If the person needs to choose, use a choice board. If the person needs to see what happens next, use a first-then board. If the person needs the whole routine, use a visual schedule.
Printable and digital options
Printable choice boards and digital visual supports
Some families and classrooms prefer printed cards because they are easy to point to, move, cut, laminate, or place where the routine happens. Digital visual supports can be helpful when you need fast edits, multiple profiles, or a board on a phone or tablet.
Need printable cards and reusable boards?
The Sensory Support Visual Schedule Set includes routine boards, transition boards, activity cards, and support tags that can be used across daily routines.
Need calming and regulation choices?
The Calming & Regulation Cards Printable Pack can help create simple calming choice boards for home, school, therapy, and quiet spaces.
Want to explore the full visual supports cluster?
Start with the Visual Supports hub to compare first-then boards, visual schedules, choice boards, visual stories, visual timers, and transition supports.
FAQ
Choice board FAQ
What is a choice board used for?
A choice board is used to show clear options so someone can choose by pointing, touching, handing over a card, looking, speaking, or using another communication method. It can support communication, routines, transitions, calming, food choices, and activity choices.
Are choice boards only for autism?
No. Choice boards are often used as visual supports for autistic children, students, and adults, but they can also help people with ADHD, anxiety, sensory overwhelm, speech or language differences, executive function challenges, or anyone who benefits from visible options.
How many choices should be on a choice board?
Start with two choices, especially during stressful moments or new routines. Three or four choices can work well once the board is familiar. Larger boards are best for calm moments, independent use, or communication menus.
What should I put on a calming choice board?
A calming choice board may include quiet, headphones, dim lights, pressure, movement, water, snack, breathing, a break, a safe space, or asking for help. Use options that are realistic and available in that setting.
What is the difference between a choice board and a first-then board?

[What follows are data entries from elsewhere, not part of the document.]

(* ===== verification/BlockChainLaws.v ===== *)
(** The chain of blocks keeps its head the heaviest block it knows, and the canonical numbers up to
    the head its ancestors: what [BlockChain.v] defines, against the tree of known blocks. *)

From stdpp Require Import base numbers list gmap.
From S2P Require Import Prelude.
From S2P Require Import CommonMath.
From S2P Require Import Params.
From S2P Require Import RlpEncode.
From S2P Require Import RlpRaw.
From S2P Require Import RlpStream.
From S2P Require Import RlpTyped.
From S2P Require Import VmData.
From S2P Require Import VmWorld.
From S2P Require Import State.
From S2P Require Import Types.
From S2P Require Import Transactions.
From S2P Require Import Blocks.
From S2P Require Import Validator.
From S2P Require Import Lru.
From S2P Require Import ChainDB.
From S2P Require Import HeaderChain.
From S2P Require Import BlockChain.
Local Open Scope Z_scope.
Local Open Scope go_scope.

(** * The tree of known blocks *)

(** As they are read back, by hash, with their total difficulties. *)
Abbreviation BTree := (gmap bytes (FullBlock * Z)).
Definition headersOf (B : BTree) : Tree := (fun e => (fb_header e.1, e.2)) <$> B.
Definition strip (b : FullBlock) : FullBlock := MkFullBlock (fb_block b) (map received (fb_transactions b)).

Lemma headersOf_Some (B : BTree) h b d : B !! h = Some (b, d) -> headersOf B !! h = Some (fb_header b, d).
Proof. intros E. unfold headersOf. by rewrite lookup_fmap, E. Qed.
Lemma headersOf_inv (B : BTree) h x d : headersOf B !! h = Some (x, d) -> exists b, B !! h = Some (b, d) /\ x = fb_header b.
Proof. unfold headersOf. rewrite lookup_fmap. destruct (B !! h) as [[b d']|]; [|done]. intros [= <- <-]. by exists b. Qed.

Section reading.
Context {SC : Type} (sha : bytes -> bytes) (hash_len : forall b, length (sha b) = 32%nat).
Implicit Types (bc : BlockChain SC) (B : BTree).
Abbreviation hashOf := (blockHash sha).

Record holds B bc : Prop := {
  ho_heads : heads (headersOf B) (hc bc);
  ho_bodies : forall h b d, is_hash32 h -> is_u64 (h_Number (fb_header b)) -> B !! h = Some (b, d) -> ReadBody (bc_db bc) h (h_Number (fb_header b)) = Some (blockBody b);
  ho_blocks : coherent (fun h => fst <$> B !! h) (blockCache bc) }.

(** What reading leaves as it was. *)
Record same_bc bc bc' : Prop := {
  sb_chain : same_chain (hc bc) (hc bc');
  sb_tds : tdCache (hc bc') = tdCache (hc bc);
  sb_genesis : genesisBlock bc' = genesisBlock bc;
  sb_current : currentBlock bc' = currentBlock bc;
  sb_fast : currentFastBlock bc' = currentFastBlock bc;
  sb_future : futureBlocks bc' = futureBlocks bc;
  sb_states : stateCache bc' = stateCache bc }.
#[export] Instance same_bc_refl : Reflexive same_bc.
Proof. intros bc. by split. Qed.
#[export] Instance same_bc_trans : Transitive same_bc.
Proof. intros x y z [(A1 & A2 & A3 & A4) B1 C1 D1 E1 F1 G1] [(A1' & A2' & A3' & A4') B2 C2 D2 E2 F2 G2]. split; unfold same_chain; try congruence. split_and!; congruence. Qed.

Context (B : BTree) (root : bytes) (Hok : tree_ok sha (headersOf B) root).

Lemma block_32 b : is_hash32 (hashOf b).
Proof using hash_len. apply hash_len. Qed.
Lemma entry_hash h b d : B !! h = Some (b, d) -> hashOf b = h.
Proof using Hok. intros E%headersOf_Some. apply (e_hash _ _ _ _ _ _ (t_entry _ _ _ Hok _ _ _ E)). Qed.
Lemma entry_storable h b d : B !! h = Some (b, d) -> storable_header (fb_header b).
Proof using Hok. intros E%headersOf_Some. apply (e_storable _ _ _ _ _ _ (t_entry _ _ _ Hok _ _ _ E)). Qed.
Lemma entry_bound h b d : B !! h = Some (b, d) -> 0 <= h_Number (fb_header b) < 2 ^ 64 - 1.
Proof using Hok. intros E%headersOf_Some. apply (entry_number _ _ _ Hok _ _ _ E). Qed.
Lemma NumberU64_small b : is_u64 (h_Number (fb_header b)) -> NumberU64 b = h_Number (fb_header b).
Proof. apply u64_small. Qed.
Lemma entry_NumberU64 h b d : B !! h = Some (b, d) -> NumberU64 b = h_Number (fb_header b).
Proof using Hok. intros E%entry_bound. apply NumberU64_small. unfold is_u64. lia. Qed.

Lemma ReadBlock_ok bc h n : holds B bc -> is_hash32 h -> is_u64 n -> right_number (headersOf B) h n -> ReadBlock (bc_db bc) h n = fst <$> B !! h.
Proof.
  intros [Hh Hb _] H32 H64 Hr. unfold ReadBlock. rewrite (hd_header _ _ Hh) by done. rewrite at_number_right by done.
  destruct (B !! h) as [[b d]|] eqn:E; unfold headersOf; rewrite lookup_fmap, E; [|done]. cbn. rewrite <- (Hr _ _ (headersOf_Some _ _ _ _ E)).
  rewrite (Hb _ _ _ H32) by (done || by rewrite (Hr _ _ (headersOf_Some _ _ _ _ E))). cbn. by destruct b as [[]].
Qed.

Lemma GetBlock_ok bc h n : holds B bc -> is_hash32 h -> is_u64 n -> right_number (headersOf B) h n ->
  exists bc', GetBlock sha h n bc = (bc', fst <$> B !! h) /\ holds B bc' /\ same_bc bc bc'.
Proof using Hok.
  intros Hh H32 H64 Hr. pose proof (ho_blocks _ _ Hh) as Hc. unfold GetBlock. pose proof (Get_coherent _ h _ Hc) as [H1 H2]. destruct (lru_Get h (blockCache bc)) as [c [b|]]; cbn in H1, H2.
  - rewrite (H2 b eq_refl). eexists. split; [done|]. split; [|done]. by destruct Hh; split.
  - rewrite ReadBlock_ok by done. destruct (B !! h) as [[b d]|] eqn:E; cbn.
    + eexists. split; [done|]. split; [|done]. destruct Hh as [A1 A2 _]. split; [done..|]. apply Add_coherent; [done|]. by rewrite (entry_hash _ _ _ E), E.
    + eexists. split; [done|]. split; [|done]. by destruct Hh; split.
Qed.

Lemma collectLogs_ok bc h : holds B bc -> is_hash32 h -> exists bc' ls, collectLogs h bc = (bc', ls) /\ holds B bc' /\ same_bc bc bc'.
Proof.
  intros [A1 A2 A3] H32. unfold collectLogs. destruct (GetBlockNumber_heads _ _ h A1 H32) as (c & -> & A1'). destruct (B !! h) as [[b d]|] eqn:E; unfold headersOf; rewrite lookup_fmap, E; cbn;
    (eexists _, _; split; [done|]; split; [|done]); by split.
Qed.
End reading.

(** * What writes touch *)

(** [db'] comes from [db] by writing and deleting under keys of one kind. *)
Inductive touched (Q : Key -> Prop) (db : KV) : KV -> Prop :=
| touched_refl : touched Q db db
| touched_put db' k v : touched Q db db' -> key_wf k -> Q k -> touched Q db (Put k v db')
| touched_delete db' k : touched Q db db' -> key_wf k -> Q k -> touched Q db (Delete k db').

Section touching.
Implicit Types (Q : Key -> Prop) (db : KV) (k : Key).

Lemma touched_trans Q db1 db2 db3 : touched Q db1 db2 -> touched Q db2 db3 -> touched Q db1 db3.
Proof. intros H12. induction 1; [done|by apply touched_put|by apply touched_delete]. Qed.
Lemma touched_impl Q Q' db db' : (forall k, Q k -> Q' k) -> touched Q db db' -> touched Q' db db'.
Proof. intros Hi. induction 1; [apply touched_refl|apply touched_put; auto|apply touched_delete; auto]. Qed.
Lemma touched_reads Q db db' k : touched Q db db' -> key_wf k -> ~ Q k -> Get db' k = Get db k /\ Has db' k = Has db k.
Proof.
  intros Ht Hk Hn. induction Ht as [|db' k' v _ [IH1 IH2] Hk' HQ|db' k' _ [IH1 IH2] Hk' HQ]; [done|..].
  - by rewrite Get_Put, Has_Put, !decide_False by (done || by intros ->).
  - by rewrite Get_Delete, Has_Delete, !decide_False by (done || by intros ->).
Qed.

(** Numbers, heads and where transactions are. *)
Definition positional k : Prop := match k with CanonicalKey _ | HeadHeaderKey | HeadBlockKey | HeadFastBlockKey | LookupKey _ => True | _ => False end.
Definition isLookup k : Prop := match k with LookupKey _ => True | _ => False end.
Definition isTd k : Prop := match k with TdKey _ _ => True | _ => False end.
Lemma isLookup_positional k : isLookup k -> positional k.
Proof. by destruct k. Qed.

Lemma canonical_touched Q db db' n : touched Q db db' -> is_u64 n -> (forall m, ~ Q (CanonicalKey m)) -> ReadCanonicalHash db' n = ReadCanonicalHash db n.
Proof. intros Ht Hn HQ. unfold ReadCanonicalHash. by destruct (touched_reads Q db db' (CanonicalKey n) Ht Hn (HQ n)) as [-> _]. Qed.

Lemma heads_touched Q T hc db : (forall h, ~ Q (NumberKey h)) -> (forall n h, ~ Q (HeaderKey n h)) -> heads T hc -> touched Q (chainDb hc) db -> heads T (with_db hc db).
Proof.
  intros HQ1 HQ2 [H1 H2 H3 H4 H5] Ht. split; [..|done|done]; cbn [with_db chainDb].
  - intros h Hh. unfold ReadHeaderNumber. destruct (touched_reads _ _ _ (NumberKey h) Ht Hh) as [-> _]; [done|]. by apply H1.
  - intros h n Hh Hn. unfold ReadHeader. destruct (touched_reads _ _ _ (HeaderKey n h) Ht) as [-> _]; [done..|]. by apply H2.
  - intros h n Hh Hn. unfold HasHeader. destruct (touched_reads _ _ _ (HeaderKey n h) Ht) as [_ ->]; [done..|]. by apply H3.
Qed.
Lemma tds_touched Q T hc db : (forall n h, ~ Q (TdKey n h)) -> tds T hc -> touched Q (chainDb hc) db -> tds T (with_db hc db).
Proof.
  intros HQ [H1 H2] Ht. split; [|done]. intros h n Hh Hn. cbn [with_db chainDb]. unfold ReadTd. destruct (touched_reads _ _ _ (TdKey n h) Ht) as [-> _]; [done..|]. by apply H1.
Qed.

Lemma writeEntries_touched sha h n txs : (forall b, length (sha b) = 32%nat) -> forall i db db', writeEntries sha h n i txs db = Ok db' -> touched isLookup db db'.
Proof.
  intros Hlen. induction txs as [|tx txs IH]; intros i db db'; cbn [writeEntries]; [intros [= <-]; apply touched_refl|].
  intros (data & _ & H)%outcome_bind_ok. apply IH in H. refine (touched_trans _ _ _ _ _ H). apply touched_put; [apply touched_refl|by apply txHash_wf|done].
Qed.
Lemma deleteEntries_touched sha txs : (forall b, length (sha b) = 32%nat) -> forall db, touched isLookup db (deleteEntries sha txs db).
Proof.
  intros Hlen. induction txs as [|tx txs IH]; intros db; [apply touched_refl|]. refine (touched_trans _ _ _ _ _ (IH _)). apply touched_delete; [apply touched_refl|by apply txHash_wf|done].
Qed.
End touching.

(** * The head moves *)

Section moving.
Context {SC : Type} (sha : bytes -> bytes) (hash_len : forall b, length (sha b) = 32%nat).
Implicit Types (bc : BlockChain SC) (B : BTree) (b : FullBlock).
Abbreviation hashOf := (blockHash sha).
Abbreviation canon bc := (ReadCanonicalHash (bc_db bc)).

(** Only heads, numbers and entries changed. *)
Record moved bc bc' : Prop := {
  mv_db : touched positional (bc_db bc) (bc_db bc');
  mv_headers : headerCache (hc bc') = headerCache (hc bc);
  mv_tds : tdCache (hc bc') = tdCache (hc bc);
  mv_numbers : numberCache (hc bc') = numberCache (hc bc);
  mv_blocks : blockCache bc' = blockCache bc;
  mv_future : futureBlocks bc' = futureBlocks bc;
  mv_genesis : genesisBlock bc' = genesisBlock bc /\ genesisHeader (hc bc') = genesisHeader (hc bc) }.
#[export] Instance moved_refl : Reflexive moved.
Proof. intros bc. split; [apply touched_refl|done..]. Qed.
#[export] Instance moved_trans : Transitive moved.
Proof.
  intros x y z [A1 A2 A3 A4 A5 A6 [A7 A8]] [B1 B2 B3 B4 B5 B6 [B7 B8]]. split; try congruence; [by apply (touched_trans _ _ (bc_db y))|split; congruence].
Qed.

Lemma holds_moved B bc bc' : holds B bc -> moved bc bc' -> holds B bc'.
Proof.
  intros [H1 H2 H3] [M1 M2 M3 M4 M5 _ _]. split.
  - destruct (heads_touched positional _ _ _ ltac:(by intros ? []) ltac:(by intros ? ? []) H1 M1) as [A1 A2 A3 A4 A5]. split; [done..|by rewrite M2|by rewrite M4].
  - intros h b d Hh Hn E. rewrite <- (H2 h b d Hh Hn E). unfold ReadBody. by destruct (touched_reads _ _ _ (BodyKey (h_Number (fb_header b)) h) M1) as [-> _]; [|by intros []|].
  - by rewrite M5.
Qed.
Lemma tds_moved T bc bc' : tds T (hc bc) -> moved bc bc' -> tds T (hc bc').
Proof. intros H [M1 M2 M3 _ _ _ _]. destruct (tds_touched positional _ _ _ ltac:(by intros ? ? []) H M1) as [A1 A2]. split; [done|by rewrite M3]. Qed.

(** [bc_insert] gives the block its number and makes it the head. *)
Lemma bc_insert_ok b bc : is_u64 (h_Number (fb_header b)) ->
  let bc' := bc_insert sha b bc in
  moved bc bc' /\ currentBlock bc' = b /\ (forall n, is_u64 n -> canon bc' n = if decide (n = h_Number (fb_header b)) then hashOf b else canon bc n) /\
  (if decide (canon bc (h_Number (fb_header b)) = hashOf b) then currentHeader (hc bc') = currentHeader (hc bc) /\ currentHeaderHash (hc bc') = currentHeaderHash (hc bc)
   else currentHeader (hc bc') = fb_header b /\ currentHeaderHash (hc bc') = hashOf b).
Proof using hash_len.
  intros Hn bc'. pose proof (block_32 sha hash_len b) as H32. assert (forall m, is_u64 m -> hashOr (hashOf b) = hashOf b) as Hor by (intros; by apply hashOr_id).
  assert (forall n db, is_u64 n -> ReadCanonicalHash (WriteHeadBlockHash (hashOf b) (WriteCanonicalHash (hashOf b) (h_Number (fb_header b)) db)) n = if decide (n = h_Number (fb_header b)) then hashOf b else ReadCanonicalHash db n) as Hc.
  { intros n db Hn'. unfold WriteHeadBlockHash, WriteCanonicalHash. rewrite ReadCanonicalHash_Put, decide_False, ReadCanonicalHash_Put by done. destruct (decide (n = h_Number (fb_header b))) as [->|Hne].
    - rewrite decide_True by done. by apply hashOr_id.
    - by rewrite decide_False by congruence. }
  assert (touched positional (bc_db bc) (WriteHeadBlockHash (hashOf b) (WriteCanonicalHash (hashOf b) (h_Number (fb_header b)) (bc_db bc)))) as Ht by (repeat (apply touched_put; [|done|done]); apply touched_refl).
  unfold bc', bc_insert. rewrite !NumberU64_small by done. destruct (decide (canon bc (h_Number (fb_header b)) = hashOf b)) as [E|E].
  - rewrite bool_decide_eq_true_2 by done. cbn [negb]. split_and!; [by split|done|by intros n Hn'; apply Hc|done..].
  - rewrite bool_decide_eq_false_2 by done. cbn [negb]. split_and!; [|done| |done..].
    + split; try done. do 2 (apply touched_put; [|done|done]). exact Ht.
    + intros n Hn'. rewrite <- Hc by done. do 2 (etrans; [apply ReadCanonicalHash_Put; done|]; rewrite decide_False by done). done.
Qed.

Context (hash_ok : forall s : bytes, bytes_ok (sha s)).

(** Blocks whose transactions can be indexed. *)
Definition indexable b : Prop := is_u64 (h_Number (fb_header b)) /\ zlen (fb_transactions b) < 2 ^ 64 /\ NoDup (map (fun tx => tx_Hash sha (tx_data tx)) (fb_transactions b)).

A choice board offers options. A first-then board shows one current step and one next step. For example, a choice board might show “headphones, water, pressure, quiet,” while a first-then board might show “first shoes, then car.”
Can I use a choice board with a visual schedule?
Yes. A visual schedule can show the routine, and a choice board can offer options inside that routine. For example, the schedule may show “snack,” while the choice board shows which snack choices are available.